Ces spéculations et ces bavardages lui devenaient insupportables. Mathieu avait été patient, mais, à présent, écouter ses frères et sœurs relevait du calvaire. Les hypothèses des uns, les supputations des autres l’exaspéraient. Sa migraine n’en était que plus douloureuse. Exténué, il arracha la lettre des mains de Philippe, prit son verre de vin, se leva et quitta la salle à manger. Dans le salon, il s’effondra sur le canapé Le Corbusier et tendit les jambes sur la table basse. Il sourit en imaginant son père le sermonner pour une telle attitude. À ton âge, on ne fait plus ça !
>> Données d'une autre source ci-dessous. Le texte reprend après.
(** set_base on a segment descriptor and get_base are inverse, and the
    limit of the descriptor stays as it was. *)
Theorem set_base_spec base d :
  0 <= base < 4294967296 -> desc_ok d ->
  get_base (set_base base d) = base /\ get_limit (set_base base d) = get_limit d /\
  desc_ok (set_base base d).
Proof.
  intros Hb [Ha Hd]. destruct d as [a b]. unfold set_base, get_base, get_limit, desc_ok in *.
  cbn [fst snd] in *.
  set (b' := base / 65536 mod 256 + 256 * (b / 256 mod 65536) + 16777216 * (base / 16777216 mod 256)).
  assert (Hlow : 0 <= base / 65536 mod 256 < 256) by (apply Z.mod_pos_bound; lia).
  assert (Hmid : 0 <= b / 256 mod 65536 < 65536) by (apply Z.mod_pos_bound; lia).
  assert (Hhigh : 0 <= base / 16777216 mod 256 < 256) by (apply Z.mod_pos_bound; lia).
  assert (Hb24 : b' / 16777216 mod 256 = base / 16777216 mod 256) by (unfold b' in *; clear -Hlow Hmid Hhigh; dlia).
  assert (Hb0 : b' mod 256 = base / 65536 mod 256) by (unfold b' in *; clear -Hlow Hmid Hhigh; dlia).
  assert (Hb8 : b' / 256 mod 65536 = b / 256 mod 65536) by (unfold b' in *; clear -Hlow Hmid Hhigh; dlia).
  assert (Hb16 : b' / 65536 mod 16 = b / 65536 mod 16) by (clear -Hb8; dlia).
  assert (Hbit : Z.testbit b' 23 = Z.testbit b 23).
  { rewrite !Z.testbit_eqb by lia. f_equal. change (2 ^ 23) with 8388608. clear -Hb8; dlia. }
  rewrite Hb24, Hb0, Hb16, Hbit. split; [|split; [|split]].
  - rewrite (split_byte base) at 4 by done. clear; dlia.
  - replace ((a mod 65536 + 65536 * (base mod 65536)) mod 65536) with (a mod 65536); [done|]. clear; dlia.
  - clear; dlia.
  - unfold b'. lia.
Qed.

Lemma set_base_spec_witness :
  get_base (set_base 0x4000000 (0x9f, 0xc0fa00)) = 0x4000000.
Proof.
  apply (set_base_spec 0x4000000 (0x9f, 0xc0fa00)); [lia|].
  unfold desc_ok. simpl. lia.
Defined.

(** ** Process numbers *)

(** The number after [l], and the [k]-th after it. *)
Definition next_pid (l : Z) : Z := let x := s32 (l + 1) in if x <? 0 then 1 else x.
Fixpoint pid_after (k : nat) (l : Z) : Z :=
  match k with O => l | S k => pid_after k (next_pid l) end.

Lemma next_pid_range l : 0 <= l < 2147483648 -> 0 < next_pid l < 2147483648.
Proof.
  intros Hl. unfold next_pid. destruct (decide (l = 2147483647)) as [->|]; [vm_compute; split; reflexivity|].
  rewrite s32_small by lia. destruct (l + 1 <? 0) eqn:E; ztest; lia.
Qed.

Lemma pid_after_eq k l : 0 <= l < 2147483648 -> Z.of_nat k < 2147483647 ->
  pid_after k l = if l + Z.of_nat k <=? 2147483647 then l + Z.of_nat k
                  else l + Z.of_nat k - 2147483647.
Proof.
  revert l. induction k as [|k IH]; intros l Hl Hk.
  { simpl. rewrite Z.add_0_r. destruct (l <=? 2147483647) eqn:E; ztest; lia. }
  cbn [pid_after]. rewrite IH; [|pose proof (next_pid_range l Hl); lia|lia].
  unfold next_pid. destruct (decide (l = 2147483647)) as [->|Hne].
  - change (s32 (2147483647 + 1)) with (-2147483648).
    cbn [Z.ltb Z.compare Z.opp]. repeat case_match; ztest; lia.
  - rewrite s32_small by lia. replace (l + 1 <? 0) with false by (symmetry; apply Z.ltb_ge; lia).
    repeat case_match; ztest; lia.
Qed.

Lemma pid_after_inj j k l : 0 <= l < 2147483648 -> (j <= 65)%nat -> (k <= 65)%nat ->
  pid_after j l = pid_after k l -> j = k.
Proof.
  intros Hl Hj Hk. rewrite !pid_after_eq by lia. repeat case_match; ztest; lia.
Qed.

(** The numbers in use. *)
Definition pids (s : kstate) : list Z :=
  map (fun i => match task s (Z.of_nat i) with Some p => t_pid (tsk s p) | None => 0 end) (seq 0 64).

Lemma pid_used_in s pid : pid_used s pid = true -> In pid (pids s).
Proof.
  unfold pid_used. destruct (scan _ 0 _) as [i|] eqn:E; [intros _|done].
  apply scan_Some in E as (Hi & Hp & _). apply in_map_iff. exists (Z.to_nat i).
  change (Z.of_nat (Z.to_nat NR_TASKS)) with 64 in Hi.
  rewrite Z2Nat.id by lia. split; [|apply in_seq; lia].
  destruct (task s i); [|done]. by apply Z.eqb_eq.
Qed.

(** One of the next 65 numbers is not in use. *)
Lemma unused_pid s l : 0 <= l < 2147483648 ->
  exists k, (k < 65)%nat /\ pid_used s (pid_after (S k) l) = false /\
    forall j, (j < k)%nat -> pid_used s (pid_after (S j) l) = true.
Proof.
  intros Hl.
  destruct (scan (fun j => negb (pid_used s (pid_after (S (Z.to_nat j)) l))) 0 65) as [k|] eqn:E.
  - apply scan_Some in E as (Hk & Hp & Hall). exists (Z.to_nat k). split; [lia|].
    apply negb_true_iff in Hp. split; [done|]. intros j Hj.
    specialize (Hall (Z.of_nat j) ltac:(lia)). apply negb_false_iff in Hall.
    by rewrite Nat2Z.id in Hall.
  - exfalso. rewrite scan_None in E.
    set (cands := map (fun j => pid_after (S j) l) (seq 0 65)).
    assert (Hnd : NoDup cands).
    { apply NoDup_ListNoDup, (List.NoDup_map_NoDup_ForallPairs (fun j => pid_after (S j) l));
        [|apply seq_NoDup].
      intros j k Hj Hk H. apply in_seq in Hj, Hk.
      assert (S j = S k) by (apply (pid_after_inj _ _ l); [done|lia|lia|done]). lia. }
    assert (Hincl : incl cands (pids s)).
    { intros x Hx. apply in_map_iff in Hx as (j & <- & Hj). apply in_seq in Hj.
      apply pid_used_in. specialize (E (Z.of_nat j) ltac:(lia)).
      apply negb_false_iff in E. by rewrite Nat2Z.id in E. }
    apply NoDup_ListNoDup in Hnd. pose proof (NoDup_incl_length Hnd Hincl) as Hlen.
    unfold cands, pids in Hlen. rewrite !length_map, !length_seq in Hlen. lia.
Qed.

Lemma last_pid_id s : s <| last_pid := last_pid s |> = s.
Proof. destruct s; reflexivity. Qed.

Lemma last_pid_set s m f : s <| last_pid := m |> <| last_pid ::= f |> = s <| last_pid := f m |>.
Proof. reflexivity. Qed.
Lemma pid_used_last s m pid : pid_used (s <| last_pid := m |>) pid = pid_used s pid.
Proof. unfold pid_used. by erewrite scan_ext. Qed.

Lemma find_pid_loop (body : unit -> K (unit + unit)) s k l :
  (forall m, body tt (s <| last_pid := m |>) =
     Ret (if pid_used s (next_pid m) then inl tt else inr tt) (s <| last_pid := next_pid m |>)) ->
  (forall j, (j < k)%nat -> pid_used s (pid_after (S j) l) = true) ->
  pid_used s (pid_after (S k) l) = false ->
  forall n, (k < n)%nat ->
  loop n body tt (s <| last_pid := l |>) = Ret tt (s <| last_pid := pid_after (S k) l |>).
Proof.
  intros Hbody. revert l. induction k as [|k IH]; intros l Hall Hk [|n] Hn; try lia;
    cbn [loop]; rewrite (bind_Ret _ _ _ _ _ (Hbody l)).
  - cbn [pid_after] in Hk |- *. by rewrite Hk.
  - pose proof (Hall 0%nat ltac:(lia)) as H0. cbn [pid_after] in H0. rewrite H0.
    apply IH; [|done|lia]. intros j Hj. apply (Hall (S j)). lia.
Qed.

(** find_empty_process always ends, in at most 65 rounds of its search,
    with a positive pid that no process has, and gives the first free slot after
    0, or EAGAIN when there is none. *)
Theorem find_empty_process_spec `{Machine} s :
  0 <= last_pid s < 2147483648 -> (65 <= fuel)%nat ->
  exists r pid, find_empty_process s = Ret r (s <| last_pid := pid |>) /\
    0 < pid < 2147483648 /\
    (forall i p, 0 <= i < NR_TASKS -> task s i = Some p -> t_pid (tsk s p) <> pid) /\
    (r = - EAGAIN /\ (forall i, 1 <= i < NR_TASKS -> task s i <> None) \/
     1 <= r < NR_TASKS /\ task s r = None /\ forall i, 1 <= i < r -> task s i <> None).
Proof.
  intros Hl Hfuel. destruct (unused_pid s (last_pid s) Hl) as (k & Hk & Hfree & Hused).
  set (pid := pid_after (S k) (last_pid s)) in *.
  unfold find_empty_process.
  match goal with |- context [loop fuel ?b tt] => set (body := b) end.
  assert (Hbody : forall m, body tt (s <| last_pid := m |>) =
     Ret (if pid_used s (next_pid m) then inl tt else inr tt) (s <| last_pid := next_pid m |>)).
  { intros m. unfold body, next_pid. mrun. rewrite !last_pid_set. cbv beta.
    change (last_pid (s <| last_pid := ?x |>)) with x.
    destruct (s32 (m + 1) <? 0) eqn:E; mrun; rewrite ?last_pid_set; cbv beta;
      rewrite pid_used_last; reflexivity. }
  pose proof (find_pid_loop body s k (last_pid s) Hbody Hused Hfree fuel ltac:(lia)) as Hrun.
  rewrite last_pid_id in Hrun. rewrite (bind_Ret _ _ _ _ _ Hrun). fold pid. mrun.
  assert (Hpos : 0 < pid < 2147483648).
  { unfold pid. rewrite pid_after_eq by lia. case_match; ztest; lia. }
  assert (Hfresh : forall i p, 0 <= i < NR_TASKS -> task s i = Some p -> t_pid (tsk s p) <> pid).
  { intros j p Hj Hp Heq. unfold pid_used in Hfree.
    destruct (scan _ 0 _) eqn:Es in Hfree; [done|]. rewrite scan_None in Es.
    change (Z.of_nat (Z.to_nat NR_TASKS)) with 64 in Es. unfold NR_TASKS in Hj.
    specialize (Es j ltac:(lia)). simpl in Es. rewrite Hp in Es. by apply Z.eqb_neq in Es. }
  change (task (s <| last_pid := pid |>)) with (task s). unfold NR_TASKS in *.
  destruct (scan _ 1 63) as [i|] eqn:E.
  - exists i, pid. split; [done|]. split; [done|]. split; [done|]. right.
    apply scan_Some in E as (Hi & Hn & Hall). split; [lia|]. split; [by destruct (task s i)|].
    intros j Hj Hn'. specialize (Hall j ltac:(lia)). simpl in Hall. by rewrite Hn' in Hall.
  - exists (- EAGAIN), pid. split; [done|]. split; [done|]. split; [done|]. left.
    split; [done|]. rewrite scan_None in E. intros i Hi Hn.
    specialize (E i ltac:(lia)). simpl in E. by rewrite Hn in E.
Qed.

Lemma find_empty_process_spec_witness : exists r pid,
  @find_empty_process quiet_machine one_process = Ret r (one_process <| last_pid := pid |>) /\
  0 < pid < 2147483648.
Proof.
  destruct (@find_empty_process_spec quiet_machine one_process) as (r & pid & Hrun & Hpid & _).
  - simpl. lia.
  - simpl. lia.
  - exists r, pid. done.
Defined.

(** ** Signals *)

(** The tasks [kill(pid, ...)] is meant for, and those the caller may signal. *)
Definition kill_target (pid : Z) (caller t : task_struct) : bool :=
  if pid =? 0 then t_pgrp t =? t_pid caller
  else if pid >? 0 then t_pid t =? pid
  else if pid =? -1 then true
  else t_pgrp t =? - pid.
Definition may_signal (priv : bool) (caller t : task_struct) : bool :=
  priv || (t_uid caller =? t_uid t) || (t_euid caller =? t_uid t) ||
  (t_uid caller =? t_euid t) || (t_euid caller =? t_euid t).
Definition signalled (sig : Z) (t : task_struct) : task_struct :=
  t <| t_signal ::= fun g => Z.lor g (s32 (Z.shiftl 1 (sig - 1))) |>.
Definition kill_task (pid sig : Z) (priv : bool) (caller t : task_struct) : task_struct :=
  if (1 <=? sig) && (sig <=? 32) && kill_target pid caller t && may_signal priv caller t
  then signalled sig t else t.

Section kill.
Context `{Machine}.

(** The identity of a task does not change while signals are sent. *)
Definition same_id (t u : task_struct) : Prop :=
  t_uid t = t_uid u /\ t_euid t = t_euid u /\ t_pid t = t_pid u /\ t_pgrp t = t_pgrp u.

Lemma kill_task_id pid sig priv a t : same_id (kill_task pid sig priv a t) t.
Proof. unfold kill_task. by case_match. Qed.

Lemma on_tasks_from_id g s j c : (forall t, same_id (g t) t) ->
  same_id (tsk (on_tasks_from g j s) c) (tsk s c).
Proof. intros Hg. simpl. case_match; [apply Hg|done]. Qed.

Lemma send_sig_run sig p priv c s : current s = Some c ->
  send_sig sig (Some p) priv s =
    Ret tt (upd_task p (fun t => if (1 <=? sig) && (sig <=? 32) && may_signal priv (tsk s c) t
                                 then signalled sig t else t) s).
Proof.
  intros Hc. unfold send_sig.
  replace ((sig <? 1) || (sig >? 32)) with (negb ((1 <=? sig) && (sig <=? 32)))
    by (destruct (sig <? 1) eqn:?, (sig >? 32) eqn:?, (1 <=? sig) eqn:?, (sig <=? 32) eqn:?;
        ztest; first [done|lia]).
  destruct ((1 <=? sig) && (sig <=? 32)); cbn [negb andb].
  - rewrite (bind_Ret _ _ _ _ _ (me_run s c Hc)). mrun. rewrite when_run.
    fold (may_signal priv (tsk s c) (tsk s p)).
    destruct (may_signal priv (tsk s c) (tsk s p)) eqn:E.
    + unfold sett, modify. f_equal. apply upd_task_ext. by rewrite E.
    + f_equal. symmetry. apply upd_task_id. by rewrite E.
  - f_equal. symmetry. by apply upd_task_id.
Qed.

(** One task of a walk that signals the tasks [sel] selects. *)
Lemma kill_step pid sig priv s c (sel : task_struct -> K bool) i t p :
  current s = Some c -> t = on_tasks_from (kill_task pid sig priv (tsk s c)) (i + 1) s ->
  sel (tsk t p) t = Ret (kill_target pid (tsk s c) (tsk t p)) t ->
  (b ← sel (tsk t p); when b (send_sig sig (Some p) priv)) t =
    Ret tt (upd_task p (kill_task pid sig priv (tsk s c)) t).
Proof.
  intros Hc Ht Hsel. rewrite (bind_Ret _ _ _ _ _ Hsel), when_run.
  assert (Hct : current t = Some c) by (by subst t).
  destruct (on_tasks_from_id (kill_task pid sig priv (tsk s c)) s (i + 1) c (kill_task_id _ _ _ _))
    as (Hu & He & _). rewrite <- Ht in Hu, He.
  destruct (kill_target pid (tsk s c) (tsk t p)) eqn:Hk.
  - rewrite (send_sig_run _ _ _ c t Hct). f_equal. apply upd_task_ext.
    unfold kill_task. rewrite Hk. unfold may_signal. rewrite Hu, He.
    destruct (1 <=? sig), (sig <=? 32); done.
  - f_equal. symmetry. apply upd_task_id. unfold kill_task. by rewrite Hk, andb_false_r.
Qed.

Lemma kill_walk pid sig priv s c (sel : task_struct -> K bool) :
  sched_ok s -> current s = Some c ->
  (forall i t p, t = on_tasks_from (kill_task pid sig priv (tsk s c)) (i + 1) s ->
     sel (tsk t p) t = Ret (kill_target pid (tsk s c) (tsk t p)) t) ->
  for_down 1 63 (fun i => s ← get;
    match task s i with
    | None => mret tt
    | Some q => b ← sel (tsk s q); when b (send_sig sig (Some q) priv)
    end) s = Ret tt (on_tasks (kill_task pid sig priv (tsk s c)) s).
Proof.
  intros Hok Hc Hsel. apply walk_tasks_from; [done|]. intros i Hi t Ht. mrun.
  assert (task t = task s) as -> by (by subst t).
  destruct (task s i) as [p|] eqn:Hp; [|done]. eapply kill_step; eauto.
Qed.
Mathieu regarda l’heure sur son téléphone portable et constata sans surprise qu’il n’y avait pas de réseau. Il aurait tant aimé appeler Laurence, son épouse. Se confier à elle lui aurait procuré du réconfort. Mais il était tard. Il balança son mobile sur un coussin et jeta un regard furtif en direction de ses frères et sœurs.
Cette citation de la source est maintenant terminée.